Auch die Banken versuchen zu prüfen, für wen sich Aktien eignen. In der Regel ermöglichen sie erst nach einer Art Bestandsaufnahme den Zugang zu Börsengeschäften. Allerdings führen die Fragebogen der Institute nicht immer zu sinnvollen Ergebnissen – auch mancher erfahrene Finanzjournalist wurde von seiner Bank schon als "nicht aktientauglich" befunden. Deshalb kann es im Einzelfall sinnvoll sein, sich über solche Urteile hinwegzusetzen. Die Kunden haben das Recht dazu, sofern sie bestätigen, dass sie gewarnt wurden. Auf diese Weise schützen sich die Institute vor Schadensersatzklagen. Letztlich muss ein Anleger selbst entscheiden, ob er sich an Aktien heranwagt.

2. Lektion: Das Depot

Wer eben dreimal Ja gesagt, alle Bedenken bedacht hat und noch immer Aktien im Sinn hat, der braucht als Erstes ein Depot. Das ist nötig, um Wertpapiere darin abzulegen, wenn auch nur virtuell. Aktien aus schmuckvoll bedrucktem Papier, wie man sie aus alten Filmen kennt, gibt es kaum noch. Heute läuft alles elektronisch. Die meisten Aktiengesellschaften hinterlegen bloß in einem Safe der Firma Clearstream in Frankfurt eine große Sammelurkunde für alle von ihnen ausgegebenen Anteile. Kauft ein Anleger eine Aktie, erwirbt er im Grunde einen winzigen Schnipsel dieses Megaanteilscheins.

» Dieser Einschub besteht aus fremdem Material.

(** A word as a byte on top of others. *)
Lemma testbit_bytes y r i : 0 <= r < 256 -> 0 <= i ->
  Z.testbit (256 * y + r) i = if i <? 8 then Z.testbit r i else Z.testbit y (i - 8).
Proof.
  intros Hr Hi. change 256 with (2 ^ 8) in *. rewrite Z.mul_comm, <- lor_shl_add by lia.
  rewrite Z.lor_spec, Z.shiftl_spec by done. destruct (Z.ltb_spec i 8).
  - by rewrite (Z.testbit_neg_r y) by lia.
  - by rewrite (high_bits r 8) by lia; rewrite orb_false_r.
Qed.

(** Masks act on each byte alone. *)
Lemma land_bytes y r m q : 0 <= r < 256 -> 0 <= q < 256 ->
  (256 * y + r) .& (256 * m + q) = 256 * (y .& m) + (r .& q).
Proof.
  intros Hr Hq. assert (0 <= r .& q < 256) as Hrq by (pose proof (land_range r q ltac:(lia)); lia).
  apply Z.bits_inj'. intros i Hi. rewrite Z.land_spec, !testbit_bytes by done. by case_if; rewrite Z.land_spec.
Qed.

Lemma shift_land_bytes k y r m q : 0 <= k <= 8 -> 0 <= r < 256 -> 0 <= q < 2 ^ (8 - k) ->
  ((256 * y + r) >> k) .& (256 * m + q) = 256 * ((y >> k) .& m) + ((r >> k) .& q).
Proof.
  intros Hk Hr Hq. assert (0 <= q < 256) as Hq8.
  { split; [lia|]. eapply Z.lt_le_trans; [apply Hq|]. change 256 with (2 ^ 8). apply Z.pow_le_mono_r; lia. }
  assert (0 <= (r >> k) .& q < 256) as Hrq by (pose proof (land_range (r >> k) q ltac:(lia)); lia).
  apply Z.bits_inj'. intros i Hi. rewrite Z.land_spec, Z.shiftr_spec, !testbit_bytes by lia.
  destruct (Z.ltb_spec i 8).
  - rewrite Z.land_spec, Z.shiftr_spec by lia. destruct (Z.ltb_spec (i + k) 8); [done|].
    rewrite (high_bits q (8 - k) i) by lia. by rewrite !andb_false_r.
  - rewrite (proj2 (Z.ltb_ge _ _)) by lia. rewrite Z.land_spec, Z.shiftr_spec by lia. do 2 f_equal. lia.
Qed.

(** The first three sums, on a byte. *)
Definition fold_byte (k m r : Z) : Z := (r .& m) + ((r >> k) .& m).

Lemma fold_bytes k q a b c d : 0 <= k <= 8 -> 0 <= q < 2 ^ (8 - k) ->
  0 <= a < 256 -> 0 <= b < 256 -> 0 <= c < 256 -> 0 <= d < 256 ->
  let x := 256 * (256 * (256 * a + b) + c) + d in let m := 256 * (256 * (256 * q + q) + q) + q in
  (x .& m) + ((x >> k) .& m) =
  256 * (256 * (256 * fold_byte k q a + fold_byte k q b) + fold_byte k q c) + fold_byte k q d.
Proof.
  intros Hk Hq Ha Hb Hc Hd x m. assert (0 <= q < 256) as Hq8.
  { split; [lia|]. eapply Z.lt_le_trans; [apply Hq|]. change 256 with (2 ^ 8). apply Z.pow_le_mono_r; lia. }
  subst x m. rewrite !land_bytes, !shift_land_bytes by done. unfold fold_byte. lia.
Qed.

Definition count_byte (r : Z) : Z := fold_byte 4 0x0F (fold_byte 2 0x33 (fold_byte 1 0x55 r)).

Lemma count_byte_checked : all_below 256 (fun r =>
  (fold_byte 1 0x55 r <? 256) && (fold_byte 2 0x33 (fold_byte 1 0x55 r) <? 256) && (count_byte r <=? 8) && (count_byte r =? count_ones 8 r)) = true.
Proof. vm_compute. reflexivity. Qed.

Lemma fold_byte_nonneg k m r : 0 <= m -> 0 <= fold_byte k m r.
Proof. intros Hm. unfold fold_byte. pose proof (land_range r m Hm). pose proof (land_range (r >> k) m Hm). lia. Qed.

Lemma count_byte_spec r : 0 <= r < 256 -> 0 <= fold_byte 1 0x55 r < 256 /\
  0 <= fold_byte 2 0x33 (fold_byte 1 0x55 r) < 256 /\ 0 <= count_byte r <= 8 /\ count_byte r = count_ones 8 r.
Proof.
  intros Hr. pose proof (all_below_spec _ _ count_byte_checked r Hr) as H. cbv beta in H. zbool.
  pose proof (fold_byte_nonneg 1 0x55 r ltac:(lia)). pose proof (fold_byte_nonneg 2 0x33 (fold_byte 1 0x55 r) ltac:(lia)).
  pose proof (fold_byte_nonneg 4 0x0F (fold_byte 2 0x33 (fold_byte 1 0x55 r)) ltac:(lia)). unfold count_byte in *. lia.
Qed.

Lemma count_ones_bytes n y r : 0 <= r < 256 -> count_ones (8 + n) (256 * y + r) = count_ones 8 r + count_ones n y.
Proof.
  intros Hr. unfold count_ones. rewrite map_zseq_plus, foldr_app. change (Z.of_nat 8) with 8.
  assert (map (fun i => Z.b2z (Z.testbit (256 * y + r) (8 + i))) (zseq 0 n) = map (fun i => Z.b2z (Z.testbit y i)) (zseq 0 n)) as ->.
  { unfold zseq. rewrite !map_map. apply map_ext. intros i. rewrite testbit_bytes by lia.
    rewrite (proj2 (Z.ltb_ge _ _)) by lia. do 2 f_equal. lia. }
  assert (map (fun i => Z.b2z (Z.testbit (256 * y + r) i)) (zseq 0 8) = map (fun i => Z.b2z (Z.testbit r i)) (zseq 0 8)) as ->.
  { unfold zseq. rewrite !map_map. apply map_ext_in. intros i Hi%in_seq. rewrite testbit_bytes by lia. by rewrite (proj2 (Z.ltb_lt _ _)) by lia. }
  generalize (foldr Z.add 0 (map (fun i => Z.b2z (Z.testbit y i)) (zseq 0 n))) as v. intros v.
  induction (map _ (zseq 0 8)) as [|z l IH]; cbn [foldr]; lia.
Qed.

Ein Depot lässt sich bei jeder Bank einrichten. Aber Vorsicht: Je nach Institut fallen unterschiedlich hohe Depotgebühren an – und manchmal verschlingen sie alles, was der Aktionär an Rendite überhaupt erwirtschaftet.

Die Stiftung Warentest stellte ein Musterdepot zusammen und verglich die Banken: Beim günstigsten Anbieter kostete es 90 Euro im Jahr, beim teuersten 970 Euro. Dabei wurden etwas mehr als ein Dutzend Käufe und Verkäufe unterstellt und ein Anlagekapital von 30.200 Euro. Das bedeutet: Bei der teuersten Bank gingen mehr als drei Prozent des Ersparten allein für Gebühren verloren! Wer also bei Börsianern an dicke Zigarren denkt und glaubt, um Kleingedrucktes müsse er sich nicht mehr scheren, der irrt.